Après avoir constitué tout son univers, le monde au sein de l'Horologue lui paraissait soudain bien étrange. Confiné, artificiel. Et ce temps raccourci, qui y filait si vite, qui ne laissait ni le loisir de la recherche ou de la réflexion... Comment avait-il pu s'y faire ?
Mais encore et toujours, il demeurait ferme dans sa résolution.
Sa main effleura la surface parfaite du visage d’émail.
Maria...
Simeon se tenait derrière lui, grave et silencieux : c'était la nuit sous le dôme de l'Horologue. La dernière des nuits factices dans le cycle du monde sous la montagne. Sans un mot, il se redressa et suivi l’ouvrier hors de sa maison.
Ils ne croisèrent personne sur le chemin qui les mena, pour la seconde fois, au cœur du dôme, dans la tourelle qui renfermait le précieux mécanisme d'horlogerie. Ce fut en toute impunité que les deux hommes, qui avaient bénéficié de toute la confiance de maître Zweig, démontèrent le précieux ressort, ainsi que quelques pièces complémentaires.
Et à trois heures du matin, heure de l'Horologue, la lune se figea dans le ciel, et les étoiles se glacèrent ; les aiguilles s’immobilisèrent sur les quatre cadrans émaillés. Avec un peu de peine, ils enfouirent le ressort dans le grand sac de toile cirée préparé à cet usage et se dirigèrent une dernière fois chez Gerhart.
Il ne prépara qu'une besace, contenant les quelques possessions qu'il prisait encore et plusieurs de ses plans originaux. Il l'accrocha en bandoulière et souleva Maria dans ses bras, pour l'emporter vers l'Extérieur.
Cet extérieur triste, détruit, où les heures étaient longues et grises.
Cet Extérieur cependant si plein de vie.
Mais il demeurait serein.
Il avait fait le bon choix.
Une année entière s'était écoulée depuis cette nuit, la nuit où le cœur de l'Horologue avait cessé de battre, plongeant ses habitants dans une nuit perpétuelle.

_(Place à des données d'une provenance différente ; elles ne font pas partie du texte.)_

(* ===== verification/Bits.v ===== *)
(** * Bits and bytes of machine words

    Lemmas on bitwise operations shared by the components: bit-by-bit
    extensionality for 32-bit words and the byte-by-byte behaviour of masks. *)

From stdpp Require Import base list numbers.
From Stdlib Require Import ZArith Lia.
From S2P Require Import Prelude.
Local Open Scope fw_scope.

(** ** Bit-by-bit reasoning *)

Lemma not32_ldiff x : is_u32 x -> not32 x = Z.ldiff (Z.ones 32) x.
Proof.
  intros Hx. unfold not32. change 4294967295 with (Z.ones 32).
  apply Z.sub_nocarry_ldiff. apply Z.ldiff_ones_r_low; [apply Hx|].
  destruct (Z.eq_dec x 0) as [->|]; [cbn; lia|].
  apply Z.log2_lt_pow2; unfold is_u32 in *; lia.
Qed.

Lemma not32_spec x n : is_u32 x -> 0 <= n ->
  Z.testbit (not32 x) n = (n <? 32) && negb (Z.testbit x n).
Proof.
  intros Hx Hn. rewrite not32_ldiff, Z.ldiff_spec by done.
  rewrite Z.testbit_ones_nonneg by lia. done.
Qed.

Lemma u32_spec x n : 0 <= n -> Z.testbit (u32 x) n = (n <? 32) && Z.testbit x n.
Proof.
  intros Hn. unfold u32, wrap. destruct (Z.ltb_spec n 32).
  - by rewrite Z.mod_pow2_bits_low by lia.
  - by rewrite Z.mod_pow2_bits_high by lia.
Qed.

Lemma u32_high x n : is_u32 x -> 32 <= n -> Z.testbit x n = false.
Proof.
  intros Hx Hn. rewrite <- (u32_small x) by apply Hx. rewrite u32_spec by lia. by zif.
Qed.

(** Two words are equal when their 32 bits are. *)
Lemma u32_bits_eq x y : is_u32 x -> is_u32 y ->
  (forall n, 0 <= n < 32 -> Z.testbit x n = Z.testbit y n) -> x = y.
Proof.
  intros Hx Hy H. apply Z.bits_inj'. intros n Hn. destruct (Z.lt_ge_cases n 32).
  - apply H; lia.
  - by rewrite !u32_high.
Qed.

Lemma bounded_bits k x : 0 <= k -> 0 <= x ->
  (forall n, k <= n -> Z.testbit x n = false) -> x < 2 ^ k.
Proof.
  intros Hk Hx H. destruct (Z.lt_ge_cases x (2 ^ k)) as [|Hge]; [done|].
  assert (0 < 2 ^ k) by (apply Z.pow_pos_nonneg; lia).
  assert (Hl : k <= Z.log2 x) by (apply Z.log2_le_pow2; lia).
  pose proof (H (Z.log2 x) Hl) as Hb. rewrite Z.bit_log2 in Hb by lia. done.
Qed.

Lemma is_u32_bits x : 0 <= x -> (forall n, 32 <= n -> Z.testbit x n = false) -> is_u32 x.
Proof. intros Hx H. split; [done|]. by apply (bounded_bits 32). Qed.

Lemma is_u32_land x y : is_u32 x -> 0 <= y -> is_u32 (Z.land x y).
Proof.
  intros Hx Hy. apply is_u32_bits; [apply Z.land_nonneg; left; apply Hx|].
  intros n Hn. by rewrite Z.land_spec, u32_high.
Qed.

Lemma is_u32_lor x y : is_u32 x -> is_u32 y -> is_u32 (Z.lor x y).
Proof.
  intros Hx Hy. apply is_u32_bits; [apply Z.lor_nonneg; split; [apply Hx|apply Hy]|].
  intros n Hn. by rewrite Z.lor_spec, !u32_high.
Qed.

Lemma is_u32_lxor x y : is_u32 x -> is_u32 y -> is_u32 (Z.lxor x y).
Proof.
  intros Hx Hy. apply is_u32_bits.
  - apply Z.lxor_nonneg. split; intros; [apply Hy|apply Hx].
  - intros n Hn. by rewrite Z.lxor_spec, !u32_high.
Qed.

Lemma is_u32_shiftr x k : is_u32 x -> 0 <= k -> is_u32 (Z.shiftr x k).
Proof.
  intros Hx Hk. rewrite Z.shiftr_div_pow2 by lia. unfold is_u32 in *.
  assert (0 < 2 ^ k) by (apply Z.pow_pos_nonneg; lia). split; [apply Z.div_pos; lia|].
  apply Z.le_lt_trans with x; [|lia]. apply Z.div_le_upper_bound; nia.
Qed.

Lemma is_u32_not32 x : is_u32 x -> is_u32 (not32 x).
Proof. unfold is_u32, not32. lia. Qed.

Lemma is_u32_u32 x : is_u32 (u32 x).
Proof. apply u32_range. Qed.

Lemma is_u32_const x : (0 <=? x) && (x <? 4294967296) = true -> is_u32 x.
Proof. intros. zbool. done. Qed.

Lemma is_u32_nonneg x : is_u32 x -> 0 <= x.
Proof. unfold is_u32. lia. Qed.

Create HintDb u32.
#[export] Hint Resolve is_u32_nonneg is_u32_land is_u32_lor is_u32_lxor is_u32_shiftr is_u32_not32
  is_u32_u32 : u32.
#[export] Hint Extern 1 (is_u32 _) => (apply is_u32_const; reflexivity) : u32.
#[export] Hint Extern 3 (0 <= _) => lia : u32.

(** ** Byte-by-byte reasoning *)

Lemma land_split x y :
  Z.land x y = Z.land (x mod 256) (y mod 256) + 256 * Z.land (x / 256) (y / 256).
Proof.
  rewrite (Z.div_mod (Z.land x y) 256) at 1 by lia. rewrite Z.add_comm. f_equal.
  - change 256 with (2 ^ 8). rewrite <- !Z.land_ones by lia.
    apply Z.bits_inj'. intros n Hn. rewrite !Z.land_spec.
    destruct (Z.testbit x n), (Z.testbit y n), (Z.testbit (Z.ones 8) n); done.
  - f_equal. change 256 with (2 ^ 8). rewrite <- !Z.shiftr_div_pow2 by lia.
    apply Z.shiftr_land.
Qed.

(** A property of all bytes, by evaluation. *)
Lemma all_bytes_dec (P : Z -> bool) :
  forallb P (map Z.of_nat (seq 0 256)) = true -> forall a, 0 <= a < 256 -> P a = true.
Proof.
  intros H a Ha. rewrite forallb_forall in H. apply H. rewrite in_map_iff.
  exists (Z.to_nat a). split; [lia|]. apply in_seq. lia.
Qed.

Lemma land_bound k x y : 0 <= k -> 0 <= y < 2 ^ k -> 0 <= Z.land x y < 2 ^ k.
Proof.
  intros Hk Hy. split; [apply Z.land_nonneg; right; lia|].
  apply bounded_bits; [done|apply Z.land_nonneg; right; lia|].
  intros n Hn. rewrite Z.land_spec, andb_comm.
  rewrite <- (Z.mod_small y (2 ^ k)), Z.mod_pow2_bits_high by lia. done.
Qed.

(** ** Words as lists of bytes *)

Lemma le_val_testbit bs : forall n, Forall is_byte bs -> 0 <= n ->
  Z.testbit (le_val bs) n = Z.testbit (znth 0 bs (n / 8)) (n mod 8).
Proof.
  induction bs as [|b bs IH]; intros n Hb Hn.
  - cbn [le_val]. assert (znth 0 [] (n / 8) = 0) as ->.
    { unfold znth. destruct (n / 8 <? 0); [done|]. by destruct (Z.to_nat (n / 8)). }
    by rewrite !Z.bits_0.
  - inversion Hb as [|? ? Hb0 Hbs]; subst. unfold is_byte in Hb0. cbn [le_val].
    destruct (Z.lt_ge_cases n 8).
    + rewrite Z.div_small, Z.mod_small by lia. change (znth 0 (b :: bs) 0) with b.
      rewrite <- (Z.mod_pow2_bits_low _ 8) by lia. change (2 ^ 8) with 256.
      by replace ((b + 256 * le_val bs) mod 256) with b by zlia.
    + replace n with (n - 8 + 8) at 1 by lia. rewrite <- Z.div_pow2_bits by lia.
      change (2 ^ 8) with 256. replace ((b + 256 * le_val bs) / 256) with (le_val bs) by zlia.
      rewrite IH by (done || lia).
      replace ((n - 8) mod 8) with (n mod 8) by zlia. f_equal.
      assert (0 < n / 8) by zlia. replace ((n - 8) / 8) with (n / 8 - 1) by zlia.
      unfold znth. zif. replace (Z.to_nat (n / 8)) with (S (Z.to_nat (n / 8 - 1))) by lia. done.
Qed.

(** Words built from bytes: bitwise operations act on the bytes. *)
Lemma land_cons x xs y ys : is_byte x -> is_byte y ->
  le_val (x :: xs) .& le_val (y :: ys) = Z.land x y + 256 * (le_val xs .& le_val ys).
Proof.
  unfold is_byte. intros Hx Hy. cbn [le_val]. rewrite land_split.
  replace ((x + 256 * le_val xs) mod 256) with x by zlia.
  replace ((y + 256 * le_val ys) mod 256) with y by zlia.
  replace ((x + 256 * le_val xs) / 256) with (le_val xs) by zlia.
  by replace ((y + 256 * le_val ys) / 256) with (le_val ys) by zlia.
Qed.

Lemma lor_cons x xs y ys : is_byte x -> is_byte y ->
  le_val (x :: xs) .| le_val (y :: ys) = Z.lor x y + 256 * (le_val xs .| le_val ys).
Proof.
  intros Hx Hy. pose proof (Z.add_lor_land (le_val (x :: xs)) (le_val (y :: ys))) as H.
  rewrite land_cons in H by done. pose proof (Z.add_lor_land x y).
  pose proof (Z.add_lor_land (le_val xs) (le_val ys)). cbn [le_val] in *. lia.
Qed.

Lemma land_bytes xs ys : Forall is_byte xs -> Forall is_byte ys -> length xs = length ys ->
  le_val xs .& le_val ys = le_val (zip_with Z.land xs ys).
Proof.
  intros Hx. revert ys. induction Hx as [|x xs Hx _ IH]; intros ys Hy Hl; [by destruct ys|].
  destruct Hy as [|y ys Hy Hys]; [done|]. rewrite land_cons by done. cbn [zip_with le_val].
  rewrite IH; [done|done|]. by injection Hl.
Qed.

Lemma lor_bytes xs ys : Forall is_byte xs -> Forall is_byte ys -> length xs = length ys ->
  le_val xs .| le_val ys = le_val (zip_with Z.lor xs ys).
Proof.
  intros Hx. revert ys. induction Hx as [|x xs Hx _ IH]; intros ys Hy Hl; [by destruct ys|].
  destruct Hy as [|y ys Hy Hys]; [done|]. rewrite lor_cons by done. cbn [zip_with le_val].
  rewrite IH; [done|done|]. by injection Hl.
Qed.

Lemma land_byte_ff x : is_byte x -> Z.land x 255 = x.
Proof.
  unfold is_byte. intros. change 255 with (Z.ones 8). rewrite Z.land_ones by lia.
  by apply Z.mod_small.
Qed.

Lemma le_val_zeros bs k : le_val (bs ++ replicate k 0) = le_val bs.
Proof.
  rewrite le_val_app. assert (E : le_val (replicate k 0) = 0) by (induction k; cbn; lia).
  rewrite E. lia.
Qed.

Lemma shiftr_bytes k : forall bs, Forall is_byte bs ->
  Z.shiftr (le_val bs) (8 * Z.of_nat k) = le_val (drop k bs).
Proof.
  induction k as [|k IH]; intros bs Hb; [by rewrite Z.mul_0_r, Z.shiftr_0_r|].
  destruct Hb as [|b bs Hb Hbs]; [by rewrite Z.shiftr_0_l|].
  replace (8 * Z.of_nat (S k)) with (8 + 8 * Z.of_nat k) by lia.
  rewrite <- Z.shiftr_shiftr, (Z.shiftr_div_pow2 _ 8) by lia. cbn [drop].
  rewrite <- IH by done. f_equal. cbn [le_val]. unfold is_byte in Hb. change (2 ^ 8) with 256. zlia.
Qed.

Lemma shiftl_bytes k : forall bs, Z.shiftl (le_val bs) (8 * Z.of_nat k) = le_val (replicate k 0 ++ bs).
Proof.
  induction k as [|k IH]; intros bs; [by rewrite Z.mul_0_r, Z.shiftl_0_r|].
  replace (8 * Z.of_nat (S k)) with (8 * Z.of_nat k + 8) by lia.
  rewrite <- Z.shiftl_shiftl, IH, Z.shiftl_mul_pow2 by lia. cbn [replicate app le_val].
  change (2 ^ 8) with 256. lia.
Qed.

Lemma wrap_bytes k bs : Forall is_byte bs ->
  wrap (8 * Z.of_nat k) (le_val bs) = le_val (take k bs).
Proof.
  revert bs; induction k as [|k IH]; intros bs Hb; [apply Z.mod_1_r|].
  destruct Hb as [|b bs Hb Hbs]; [apply Z.mod_0_l, Z.pow_nonzero; lia|].
  cbn [take le_val]. rewrite <- IH by done. unfold wrap, is_byte in *.
  replace (8 * Z.of_nat (S k)) with (8 + 8 * Z.of_nat k) by lia.
  rewrite Z.pow_add_r by lia. change (2 ^ 8) with 256.
  pose proof (Z.pow_pos_nonneg 2 (8 * Z.of_nat k)).
  rewrite Z.rem_mul_r by lia.
  replace ((b + 256 * le_val bs) mod 256) with b by zlia.
  by replace ((b + 256 * le_val bs) / 256) with (le_val bs) by zlia.
Qed.

(** A list of bytes given by its elements. *)
Ltac bytes_list :=
  repeat first [apply Forall_nil_2 | apply Forall_cons_2; [first [assumption|unfold is_byte; lia]|]].

Ltac inv_bytes :=
  repeat match goal with H : Forall _ (_ :: _) |- _ => apply Forall_cons_iff in H as [? H] end.

(** Byte-aligned shifts, and disjunction with zero bytes. *)
Ltac byte_shifts :=
  rewrite ?shiftl_bytes, ?shiftr_bytes, ?wrap_bytes by bytes_list;
  cbn [drop replicate app take].
Ltac byte_lors :=
  rewrite lor_bytes by (first [reflexivity | bytes_list]);
  cbn [zip_with]; rewrite ?Z.lor_0_r, ?Z.lor_0_l.
Ltac byte_lands :=
  rewrite !land_bytes by (first [reflexivity | bytes_list]);
  cbn [zip_with]; rewrite ?Z.land_0_r, ?land_byte_ff by assumption.

Lemma byte_high x n : is_byte x -> 8 <= n -> Z.testbit x n = false.
Proof.
  unfold is_byte. intros Hx Hn. rewrite <- (Z.mod_small x (2 ^ 8)) by done.
  apply Z.mod_pow2_bits_high. lia.
Qed.

Lemma lxor_split x y :
  Z.lxor x y = Z.lxor (x mod 256) (y mod 256) + 256 * Z.lxor (x / 256) (y / 256).
Proof.
  rewrite (Z.div_mod (Z.lxor x y) 256) at 1 by lia. rewrite Z.add_comm. f_equal.
  - change 256 with (2 ^ 8). rewrite <- !Z.land_ones by lia.
    apply Z.bits_inj'. intros n Hn. rewrite !Z.land_spec, !Z.lxor_spec, !Z.land_spec.
    destruct (Z.testbit (Z.ones 8) n), (Z.testbit x n), (Z.testbit y n); done.
  - f_equal. change 256 with (2 ^ 8). rewrite <- !Z.shiftr_div_pow2 by lia. apply Z.shiftr_lxor.
Qed.

Lemma is_byte_lxor x y : is_byte x -> is_byte y -> is_byte (Z.lxor x y).
Proof.
  unfold is_byte. intros Hx Hy.
  assert (H : 0 <= Z.lxor x y) by (apply Z.lxor_nonneg; lia). split; [done|].
  apply (bounded_bits 8); [lia|done|]. intros n Hn.
  rewrite Z.lxor_spec, !byte_high by (done || lia). done.
Qed.

Lemma lxor_bytes xs : forall ys, Forall is_byte xs -> Forall is_byte ys -> length xs = length ys ->
  le_val xs .^ le_val ys = le_val (zip_with Z.lxor xs ys).
Proof.
  induction xs as [|x xs IH]; intros [|y ys] Hx Hy Hl; try done. inv_bytes.
  cbn [le_val zip_with]. rewrite lxor_split. unfold is_byte in *.
  replace ((x + 256 * le_val xs) mod 256) with x by zlia.
  replace ((y + 256 * le_val ys) mod 256) with y by zlia.
  replace ((x + 256 * le_val xs) / 256) with (le_val xs) by zlia.
  replace ((y + 256 * le_val ys) / 256) with (le_val ys) by zlia.
  rewrite IH; [done..|]. cbn in Hl. lia.
Qed.

Lemma le_bytes_add m : forall n z, le_bytes (m + n) z = le_bytes m z ++ le_bytes n (z / 256 ^ Z.of_nat m).
Proof.
  induction m as [|m IH]; intros n z; [by rewrite Z.div_1_r|].
  cbn [Nat.add le_bytes app]. rewrite IH, Z.div_div by lia.
  rewrite Nat2Z.inj_succ, Z.pow_succ_r by lia. done.
Qed.

Lemma le_bytes_mod n z : le_bytes n (z mod 256 ^ Z.of_nat n) = le_bytes n z.
Proof.
  apply le_bytes_uniq; [apply length_le_bytes|apply le_bytes_byte|apply le_val_bytes].
Qed.

(** Disjunction of disjoint parts is addition. *)
Lemma lor_shift lo hi k : 0 <= k -> 0 <= lo < 2 ^ k -> lo .| Z.shiftl hi k = lo + hi * 2 ^ k.
Proof.
  intros Hk Hlo. rewrite <- Z.shiftl_mul_pow2 by done.
  assert (E : Z.land lo (Z.shiftl hi k) = 0).
  { apply Z.bits_inj'. intros n Hn. rewrite Z.land_spec, Z.bits_0, Z.shiftl_spec by done.
    destruct (Z.lt_ge_cases n k).
    - rewrite (Z.testbit_neg_r hi) by lia. apply andb_false_r.
    - rewrite <- (Z.mod_small lo (2 ^ k)), Z.mod_pow2_bits_high by lia. done. }
  by rewrite <- Z.lxor_lor, <- Z.add_nocarry_lxor.
Qed.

Quand les autorités du monde clos avaient découvert que le défilé des nuits étoilées et les journées courtes et brillantes s'était subitement arrêté, elles avaient convoqué d'urgence Johannes Zweig, qui n'avait pu que constater la disparition de la pièce maîtresse de l'horloge. Simeon avait été aussitôt soupçonné, mais personne n'aurait jamais fait le rapprochement avec la disparition de Gerhart Kosters si maître Zweig ne s'était pas rappelé l'avoir recommandé.
Mais quand le gouvernement de Horologue avaient réclamé que les deux hommes leur soient livrés, celui de l'Extérieur avait refusé se soumettre à ces exigences. Tolérer l'existence de ce monde privilégié, voire même travailler pour lui était une chose, mais c'en était une autre de l'aider à appréhender deux « criminels » que la population avait pris en sympathie, dans l'espoir douteux de retrouver... quoi, une simple pièce d'horlogerie ? … qui avait sans doute été depuis longtemps réutilisée.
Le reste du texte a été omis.